Duplicate removal
how can i remove duplicate row based on single column without python code
Answers
-
louisbarjon Dataiker, Dataiku DSS Core Designer, Dataiku DSS Adv Designer, Registered Posts: 9 Dataiker
Hello,
You can use a group recipe on this column. You will have only unique rows for this column. But then you need to decide what you want to do with the cells from the other columns.
DSS provides lot of choices :
To explain some of them :
- Concat will just concatenate all values from other rows, you can specify the separator
- Avg: For numerical types such as integer, you can compute the average
- Distinct will just compute the number of distinct values found on this column
- For the rest, have a look at the documentation
-
tgb417 Dataiku DSS Core Designer, Dataiku DSS & SQL, Dataiku DSS ML Practitioner, Dataiku DSS Core Concepts, Neuron 2020, Neuron, Registered, Dataiku Frontrunner Awards 2021 Finalist, Neuron 2021, Neuron 2022, Frontrunner 2022 Finalist, Frontrunner 2022 Winner, Dataiku Frontrunner Awards 2021 Participant, Frontrunner 2022 Participant, Neuron 2023 Posts: 1,598 Neuron
Welcome to the Dataiku Community. We are so glad to have you join us.

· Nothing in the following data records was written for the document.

Lemma start_runner_ok e c blocks b :
  config_ok c -> creates e c = true -> starting c (blocks, 0, 0, 1) b ->
  blocks = count_if (0 <? c_histogram_size c) ->
  running_ok (b_ctx b) -> t_warmup (b_ctx b) = true -> br_test_loops (t_overall (b_ctx b)) = 1 ->
  exists err b', (let! err := start_runner e c in mutex_up ;; ret err) b = OK err b' /\
    started b' /\ t_mode (b_ctx b') = c_mode c /\ t_warmup (b_ctx b') = true.
Proof.
  intros [Hcm _ _ _] He [Hm Hp Hs Hz Hr] -> Hrun Hw Hl.
  unfold creates in He. apply andb_true_iff in He as [E3%negb_true_iff E4].
  unfold resources in Hr. injection Hr as K1 K2 K3 K4. unfold start_runner.
  destruct Hrun as [R1 R2 R3 R4 R5 R6].
  destruct Hcm as [Hmo|Hmo]; rewrite Hmo, E3.
  - rewrite Hmo in E4. cbn in E4. rewrite E4. cbn [Z.eqb RTTST_TMBENCH_TASK]. unfold bind, modify, mutex_up, ret. cbn [b_ctx with_ctx with_res t_mutex set_mode].
    rewrite Hm. eexists _, _. split; [reflexivity|]. split; [|split; [reflexivity | exact Hw]].
    constructor; cbn; try reflexivity; [now left | | constructor; assumption | lia].
    unfold resources; cbn. rewrite Hz, K1, K2, K3, K4, Z.add_0_r. reflexivity.
  - cbn [Z.eqb RTTST_TMBENCH_TASK RTTST_TMBENCH_HANDLER]. unfold bind, modify, mutex_up, ret.
    cbn [b_ctx with_ctx with_res t_mutex arm_timer reset_loops set_stats].
    rewrite Hm. eexists _, _. split; [reflexivity|]. split; [|split; [reflexivity | exact Hw]].
    constructor; cbn; try reflexivity; [now right | | constructor; assumption | lia].
    unfold resources; cbn. rewrite Hz, K1, K2, K3, K4, Z.add_0_r. reflexivity.
Qed.

(** The histograms asked for are there, or none are. *)
Definition allocates (e : start_env) (c : rttst_tmbench_config) : bool :=
  negb (0 <? c_histogram_size c) || se_alloc e.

There are a number of ways to remove duplicates.
Some are described in this thread.
https://community.dataiku.com/t5/Using-Dataiku/How-to-identify-duplicates-in-a-data-set/m-p/25831
When it comes to reliably removing duplicates and I in the case where I know how to order the duplicate records to keep the ones I want and remove the rest, I tend to use the Window Recipe.
I tend to use the method described in this community post.
https://community.dataiku.com/t5/Using-Dataiku/Is-there-a-way-to-conditionally-delete-duplicates-based-on-some/m-p/592
I also note that there is a distinct visual recipe. I think that this was added to Dataiku DSS after I learned the window trick.
https://knowledge.dataiku.com/latest/data-preparation/visual-recipes/tutorial-distinct-recipe.htmlHope one of these ways helps. Let us know how you are getting along with the project you are working on.